Purdue, which filed for bankruptcy protection last year and faced an onslaught of litigation, is in talks to plead guilty of conspiracies, violations of a backlash law, and misbranding under the Food, Drug and Cosmetic Act, among other things. A plea agreement would require the approval of the Purdue bankruptcy judge. One of the negotiated terms of Purdue's proposal to resolve thousands of other opioid lawsuits is to resolve the Justice Department's investigation.
SACKLERS WHO ARE NOT STANDING FINE FEES
Members of the Sackler family, many of whom previously served on Purdue's board of directors and are also on trial, will avoid criminal charges in the threatened settlement, the two people said.
Certain family members are in talks to pay a civil penalty of around $ 225 million for allegedly submitting false claims regarding Purdue's prescription pain medication to state health programs, three people said. That would be on top of the $ 3 billion the Sacklers offered to settle other lawsuits.
The agreement currently under discussion does not regulate any future criminal liability to which Sacklers or any other person could be exposed.
The Justice Department is continuing a criminal investigation into some Sackler family members and other Purdue related individuals, although it remains unclear whether charges will be brought, one person said.
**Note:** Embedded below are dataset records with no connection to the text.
Definition parse_isoformat_time (tstr : string)
  : option (list Z * option timedelta) :=
  if (String.length tstr <? 2)%nat then None else
  let tz_pos := match find_char "-" tstr with
                | Some i => Some i
                | None => find_char "+" tstr
                end in
  match tz_pos with
  | None =>
      match parse_hh_mm_ss_ff tstr with
      | Some comps => Some (comps, None)
      | None => None
      end
  | Some i =>
      let timestr := slice 0 i tstr in
      let tzstr := slice_from (S i) tstr in
      let len := String.length tzstr in
      match parse_hh_mm_ss_ff timestr with
      | None => None
      | Some comps =>
          if negb ((len =? 5) || (len =? 8) || (len =? 15))%nat then None else
          match parse_hh_mm_ss_ff tzstr with
          | Some [h; m; s; us] =>
              if forallb (Z.eqb 0) [h; m; s; us]
              then Some (comps, Some (timedelta_of 0 0 0))
              else
                let tzsign := match get i tstr with
                              | Some "-"%char => -1
                              | _ => 1
                              end in
                let td := timedelta_of 0 (s + m * 60 + h * 3600) us in
                match timezone (td_mul td tzsign) with
                | Some off => Some (comps, Some off)
                | None => None
                end
          | _ => None
          end
      end
  end.

Definition invalid (date_string : string) : exn :=
  ValueError ("Invalid isoformat string: " ++ date_string).

(** [datetime.fromisoformat(date_string)]. *)
Definition fromisoformat (date_string : string) : M datetime :=
  let dstr := slice 0 10 date_string in
  let tstr := slice_from 11 date_string in
  match parse_isoformat_date dstr with
  | None => raise (invalid date_string)
  | Some (y, m, d) =>
      let time_components :=
        match tstr with
        | EmptyString => Some ([0; 0; 0; 0], None)
        | _ => parse_isoformat_time tstr
        end in
      match time_components with
      | Some ([hh; mm; ss; us], tz) =>
          let dt := mkDatetime y m d hh mm ss us tz in
          if check_fields dt then ret dt
          else raise (ValueError "field out of range")
      | _ => raise (invalid date_string)
      end
  end.

(** *** Subtraction *)

Definition offset_eqb (a b : option timedelta) : bool :=
  match a, b with
  | None, None => true
  | Some x, Some y => td_eqb x y
  | _, _ => false
  end.

(** [self - other] for two [datetime] values. *)
Definition sub (self other : datetime) : M timedelta :=
  let days1 := toordinal self in
  let days2 := toordinal other in
  let secs1 := second self + minute self * 60 + hour self * 3600 in
  let secs2 := second other + minute other * 60 + hour other * 3600 in
  let base := timedelta_of (days1 - days2) (secs1 - secs2)
                           (microsecond self - microsecond other) in
  if offset_eqb (tzinfo self) (tzinfo other) then ret base
  else
    match tzinfo self, tzinfo other with
    | Some myoff, Some otoff => ret (td_sub (td_add base otoff) myoff)
    | _, _ => raise (TypeError "can't subtract offset-naive and offset-aware datetimes")
    end.

(** The instant of a [datetime] in microseconds from the start of the
    proleptic calendar, on the UTC time line when it is aware and on
    its own wall clock when it is naive. *)
Definition wall_us (dt : datetime) : Z :=
  ((toordinal dt * 86400) + (second dt + minute dt * 60 + hour dt * 3600))
  * 1000000 + microsecond dt.

Definition offset_us (dt : datetime) : Z :=
  match tzinfo dt with
  | None => 0
  | Some off => td_total_us off
  end.

Definition instant_us (dt : datetime) : Z := wall_us dt - offset_us dt.

Definition aware (dt : datetime) : bool :=
  match tzinfo dt with Some _ => true | None => false end.
(** C6: when the front end produces a result and the compile had
    uncompilable errors, [index] succeeds, hands [update] the result with
    every source flagged [HadErrors], every table entry written carries
    [HadErrors = true], and every selected file is recorded and merged; the
    selected files include every source whose path has no entry in the table
    or an entry with another digest, so each of these is stored, recorded
    with [HadErrors = true] and merged; when the front end produces no
    result, [index] returns the error and leaves the state as it was. *)
Theorem index_merges_provisional_result C st :
  let AbsPath := getAbsolutePath C in
  (∀ Buf Syms Rs Rels Srcs D U,
     getBufferForFile AbsPath = inr Buf ->
     runFrontend C Buf (FileFilter (ShardVersions st))
       = Executed (Some Syms) (Some Rs) Rels (Some Srcs) D U ->
     D && U = true ->
     let Index := {| Symbols := Some Syms; Refs := Some Rs; Relations := Rels;
                     Sources := Some (setHadErrors <$> Srcs);
                     Cmd := Some C |} in
     sources_resolve AbsPath Index = true ->
     shards_engaged {| FSI_Index := Index; FSI_MainFile := AbsPath |} ->
     ∃ st1 st' new F,
       update AbsPath Index (ShardVersions st) true st = Some (tt, st1)
       ∧ index C st = Some (None, st')
       ∧ Trace st1 = Trace st ++ new
       ∧ Trace st' = Trace st1 ++ [EvRebuilder indexedTU]
       ∧ ShardVersions st' = ShardVersions st1
       ∧ (∀ K IGN, (setHadErrors <$> Srcs) !! K = Some IGN ->
            N.land (Flags IGN) SourceFlag_HadErrors = SourceFlag_HadErrors)
       ∧ (∀ P SV, EvSetShardVersion P SV ∈ new -> SV_HadErrors SV = true)
       ∧ filesToUpdate AbsPath Index (ShardVersions st) true = Some F
       ∧ (∀ P Hash, F !! P = Some Hash ->
            let SV' := {| SV_Digest := Hash; SV_HadErrors := true |} in
            ShardVersions st' !! P = Some SV'
            ∧ EvSetShardVersion P SV' ∈ new
            ∧ ∃ S R L, EvIndexedSymbolsUpdate P (Some S) (Some R) (Some L)
                         (bool_decide (P = AbsPath)) ∈ new)
       ∧ (∀ K IGN P,
            Srcs !! K = Some IGN ->
            URI_resolve (URI IGN) AbsPath = inr P ->
            (∀ SV, ShardVersions st !! P = Some SV ->
               SV_Digest SV ≠ IGN_Digest IGN) ->
            ∃ Hash IF Err S R L,
              (∃ K' IGN', Srcs !! K' = Some IGN'
                 ∧ URI_resolve (URI IGN') AbsPath = inr P
                 ∧ IGN_Digest IGN' = Hash)
              ∧ F !! P = Some Hash
              ∧ EvStoreShard P IF Err ∈ new
              ∧ ShardVersions st' !! P
                = Some {| SV_Digest := Hash; SV_HadErrors := true |}
              ∧ EvSetShardVersion P
                  {| SV_Digest := Hash; SV_HadErrors := true |} ∈ new
              ∧ EvIndexedSymbolsUpdate P (Some S) (Some R) (Some L)
                  (bool_decide (P = AbsPath)) ∈ new))
  ∧ (∀ Buf Err,
       getBufferForFile AbsPath = inr Buf ->
       FrontendRun_failure (runFrontend C Buf (FileFilter (ShardVersions st)))
         = Some Err ->
       index C st = Some (Some Err, st))
  ∧ (∀ Err st', index C st = Some (Some Err, st') -> st' = st).
Proof.
  intros AbsPath. split_and!.
  - intros Buf Syms Rs Rels Srcs D U Hbuf Hfront HDU Index Hres Heng.
    destruct (update_total _ _ (ShardVersions st) true st Hres Heng)
      as [st1 Hrun].
    pose proof Hrun as Hinv. apply update_inv in Hinv as (F & HF & Hloop).
    destruct (forEach_trace
                (Forall (fun E => ∀ P SV, E = EvSetShardVersion P SV ->
                           SV_HadErrors SV = true)) _ _
                (Forall_nil_2 _) (fun a b Ha Hb => Forall_app_2 _ a b Ha Hb)
                (fun X s s' _ => updateFile_table_writes _ _ _ X s s')
                _ _ Hloop) as (new & Htr & Hw).
    exists st1,
      {| ShardVersions := ShardVersions st1; Queue := Queue st1;
         IndexStorage := IndexStorage st1;
         Trace := Trace st1 ++ [EvRebuilder indexedTU] |}, new, F.
    split_and!; try done.
    + unfold index. fold AbsPath. rewrite Hbuf.
      unfold bind at 1, getShardVersions. rewrite Hfront. cbn [engaged andb].
      rewrite HDU. cbn [option_map]. unfold assert, bind at 1, ret.
      fold Index. unfold bind at 1. rewrite Hrun.
      unfold bind, emit, ret. reflexivity.
    + intros K IGN HK. rewrite lookup_fmap in HK.
      destruct (Srcs !! K) as [IGN0|]; [|discriminate].
      injection HK as <-. apply setHadErrors_flagged.
    + intros P SV Hin. rewrite Forall_forall in Hw. by eapply Hw.
    + intros P Hash HP SV'.
      destruct (update_loop_file _ _ true (map_to_list F) P Hash
                  (NoDup_fst_map_to_list F)
                  (proj2 (elem_of_map_to_list F P Hash) HP) _ _ Hloop)
        as (new' & Err & Htr' & _ & _ & Hno).
      assert (new' = new) as -> by (apply (app_inv_head (Trace st)); congruence).
      destruct (Hno (skipsLocked_HadErrors _ _ _))
        as (? & ? & S & R & L & _ & _ & _ & ?). eauto 10.
    + intros K IGN P HK HP Hdiff.
      assert (needsUpdate (ShardVersions st) P (setHadErrors IGN) true = true)
        as Hneeds.
      { unfold needsUpdate.
        destruct (ShardVersions st !! P) as [SV|] eqn:HSV; [|done].
        specialize (Hdiff SV eq_refl). apply N.eqb_neq in Hdiff.
        cbn. by rewrite Hdiff. }
      assert ((setHadErrors <$> Srcs) !! K = Some (setHadErrors IGN)) as HK'
        by (by rewrite lookup_fmap, HK).
      destruct (filesToUpdate_selects AbsPath Index (ShardVersions st) true F
                  (setHadErrors <$> Srcs) K (setHadErrors IGN) P
                  HF eq_refl HK' HP Hneeds) as [Hash HFP].
      destruct (filesToUpdate_lookup _ _ _ _ _ _ _ HF HFP)
        as (Srcs' & K' & IGN' & HS' & HK'' & HP' & _ & Hd).
      injection HS' as <-. rewrite lookup_fmap in HK''.
      destruct (Srcs !! K') as [IGN0|] eqn:HK0; [|discriminate].
      injection HK'' as <-.
      destruct (update_loop_file _ _ true (map_to_list F) P Hash
                  (NoDup_fst_map_to_list F)
                  (proj2 (elem_of_map_to_list F P Hash) HFP) _ _ Hloop)
        as (new' & Err & Htr' & Hst & _ & Hno).
      assert (new' = new) as -> by (apply (app_inv_head (Trace st)); congruence).
      destruct (Hno (skipsLocked_HadErrors _ _ _))
        as (Hsv & Hset & S & R & L & _ & _ & _ & Hmerge).
      eexists Hash, _, Err, S, R, L. split_and!; try done.
      by exists K', IGN0.
  - intros Buf Err Hbuf Hfail. unfold index. fold AbsPath. rewrite Hbuf.
    unfold bind, getShardVersions.
    destruct (runFrontend C Buf (FileFilter (ShardVersions st)));
      cbn in Hfail; try discriminate; injection Hfail as <-; reflexivity.
  - intros Err st'. unfold index. fold AbsPath.
    destruct (getBufferForFile AbsPath) as [EC|Buf].
    + unfold ret. by intros [= _ <-].
    + unfold bind at 1, getShardVersions.
      destruct (runFrontend C Buf (FileFilter (ShardVersions st)));
        try (unfold ret; by intros [= _ <-]).
      intros Hrun.
      apply bind_Some in Hrun as ([] & s1 & _ & Hrun).
      apply bind_Some in Hrun as ([] & s2 & _ & Hrun).
      apply bind_Some in Hrun as ([] & s3 & _ & Hrun).
      discriminate.
Qed.
Definition send {G} (req : Request) : Py G Response :=
  fun s =>
    let w := world s in
    let ev := net w (List.length (sent w)) in
    deliver (result ev) (after_round_trip req s).

(** [response.json()] *)
Definition response_json {G} (r : Response) : Py G json :=
  match json_body r with
  | Some v => ret v
  | None => raise JSONDecodeError
  end.

(** [v[key]] with a string key. *)
Definition getitem {G} (v : json) (key : string) : Py G json :=
  match v with
  | JObj fields =>
      match lookup key fields with
      | Some x => ret x
      | None => raise (KeyError key)
      end
  | _ => raise (TypeError (NotSubscriptable v))
  end.

(** The number a value counts as in arithmetic, if any: [bool] is a
    subclass of [int]. *)
Definition as_number (v : json) : option Z :=
  match v with
  | JNum n => Some n
  | JBool b => Some (if b then 1 else 0)
  | _ => None
  end.

(** The double nearest to the integer [z], ties going to the even
    significand: integers up to 2^53 in magnitude are doubles; beyond, a
    double keeps the 53 leading bits. *)
Definition round_to_double (z : Z) : Z :=
  if Z.abs z <=? 9007199254740992 then z
  else
    let e := Z.log2 (Z.abs z) - 52 in
    let q := Z.shiftr (Z.abs z) e in
    let rest := Z.abs z - Z.shiftl q e in
    let half := Z.shiftl 1 (e - 1) in
    let q' := if (half <? rest) || ((rest =? half) && Z.odd q) then q + 1 else q in
    Z.sgn z * Z.shiftl q' e.
(** * Cart, checkout and request layer of the storefront

    A shallow embedding of the client-side cart/checkout orchestration:

    - [APIService]      (request layer: handleResponse, fetchWithTimeout,
                         retryRequest, get/post, login, mergeCart, getCart);
    - [CartService]     (js/cart.js);
    - [CheckoutService] (js/checkout.js);
    - [LoginPage]       (js/login.js, handleRegister of js/reviews.js);
    - [CheckoutPage]    (handleCheckoutSubmit, redirectToPayFast);
    - [Security]        (js/security.js: sanitizeInput, the password rules);
    - [Validation]      (js/security.js: the form validators and the card
                         number check).

    JavaScript methods that mutate [this], touch browser storage, talk to the
    network or throw are functions in a state-and-exception monad [M] over a
    [World].  The network is a script of answers consumed by [fetch]; every
    observable effect (requests, back-off waits, notifications, form
    submissions, navigations) is appended to the world's [trace].

    Numbers: quantities, stock counts, HTTP statuses and delays are integers
    ([Z]); prices and totals are exact rationals ([Q]). *)

From Stdlib Require Import ZArith QArith String Ascii List Lia.
From stdpp Require Import base option list strings gmap pretty.

Local Open Scope string_scope.
Local Open Scope list_scope.
Local Open Scope Z_scope.

(** ** JavaScript values and helpers *)

Module JS.
Lemma translate_credentials_redact data now sessions :
  translate_credentials upper strip data now (redact sessions)
  = ((λ kp, (if truthy (strip (upper (get_str data "session_code" "")))
             then mask kp.1 else kp.1, kp.2))
       <$> (translate_credentials upper strip data now sessions).1,
     if truthy (strip (upper (get_str data "session_code" "")))
     then redact (translate_credentials upper strip data now sessions).2
     else redact sessions).
Proof.
  unfold translate_credentials.
  destruct (truthy (strip (upper (get_str data "session_code" "")))); [|done].
  rewrite get_session_keys_redact.
  by destruct (get_session_keys _ _ sessions) as [[k|] sessions'].
Qed.

Lemma translate_credentials_direct data now (sessions : registry) :
  truthy (strip (upper (get_str data "session_code" ""))) = false →
  (translate_credentials upper strip data now sessions).2 = sessions.
Proof. intros H. unfold translate_credentials. by rewrite H. Qed.

Lemma ocr_image_redact call_result data now sessions :
  (∀ describe, call_result = inr describe → key_free describe) →
  same_response (ocr_image upper strip call_result data now (redact sessions))
                (ocr_image upper strip call_result data now sessions).
Proof.
  intros Hfree. unfold ocr_image.
  destruct (truthy (get_str data "image" "")); cbn [negb]; [|done].
  rewrite translate_credentials_redact.
  pose proof (translate_credentials_direct data now sessions) as Hdirect.
  destruct (translate_credentials upper strip data now sessions)
    as [[[api_key provider]|] sessions']; cbn [fst snd fmap option_fmap option_map] in *.
  - destruct (truthy (strip (upper (get_str data "session_code" "")))) eqn:Hcode;
      rewrite ?truthy_mask, ?Hdirect by done;
      (destruct (truthy api_key); cbn [negb]; [|done]);
      (case_bool_decide; [|done]); (split; [done|]); cbn [snd];
      (destruct call_result as [txt|describe]; [done|]); [|done].
    do 3 f_equal.
    apply (Hfree describe eq_refl
             (VisionCall provider api_key OCR_PROMPT (get_str data "image" "")
                (get_str data "mime_type" "image/jpeg"))).
  - destruct (truthy (strip (upper (get_str data "session_code" ""))));
      rewrite ?Hdirect by done; done.
Qed.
Details of the Justice Department's deal, including timing of the disclosure and financial sanctions, also remain in flux. They depend in part on the outcome of separate negotiations between Purdue, the Sacklers, attorneys general, and others to resolve widespread mediation litigation in the company's bankruptcy, according to the people familiar with the talks.
Some attorneys general, including those in Massachusetts and New York, have required the Sacklers to disclose additional details of their finances and pay more than the $ 3 billion they offered to settle legal disputes.
You will likely question the level of the family Justice Department's sentence. The Sacklers stand ready to receive legal release in the event a bankruptcy judge approves a broader settlement and protects them from future civil, if not criminal, claims.
Purdue's bankruptcy has protected the Sackler company and family members from thousands of lawsuits filed by states, cities, counties and other individuals for allegedly flooding communities with opioid through at least March 2021, with an injunction Blaming pain relievers that contributed to widespread addiction and fatal overdoses. The company and the family deny the allegations.
The Sacklers, who control Purdue themselves, have not filed for bankruptcy. That has drawn criticism from states arguing that litigation against family members should hold them accountable for the opioid crisis.
The outcome of the settlement talks between Purdue, its owners and litigants will help determine how much money US communities are getting to fight the opioid toll.
In previous filings filed as part of Purdue's bankruptcy proceedings, prosecutors said the company intermittently paid doctors and pharmacies illegal setbacks between 2010 and 2018 to encourage medically unnecessary opioid prescriptions, leading to fraudulent claims on government health programs like Medicare .
Purdue has offered to resolve widespread legal disputes valued at more than $ 10 billion. Much of this has to do with drugs under development to treat addiction and control overdoses. A controversial aspect of the proposal is that some of the funding would come from continued OxyContin sales.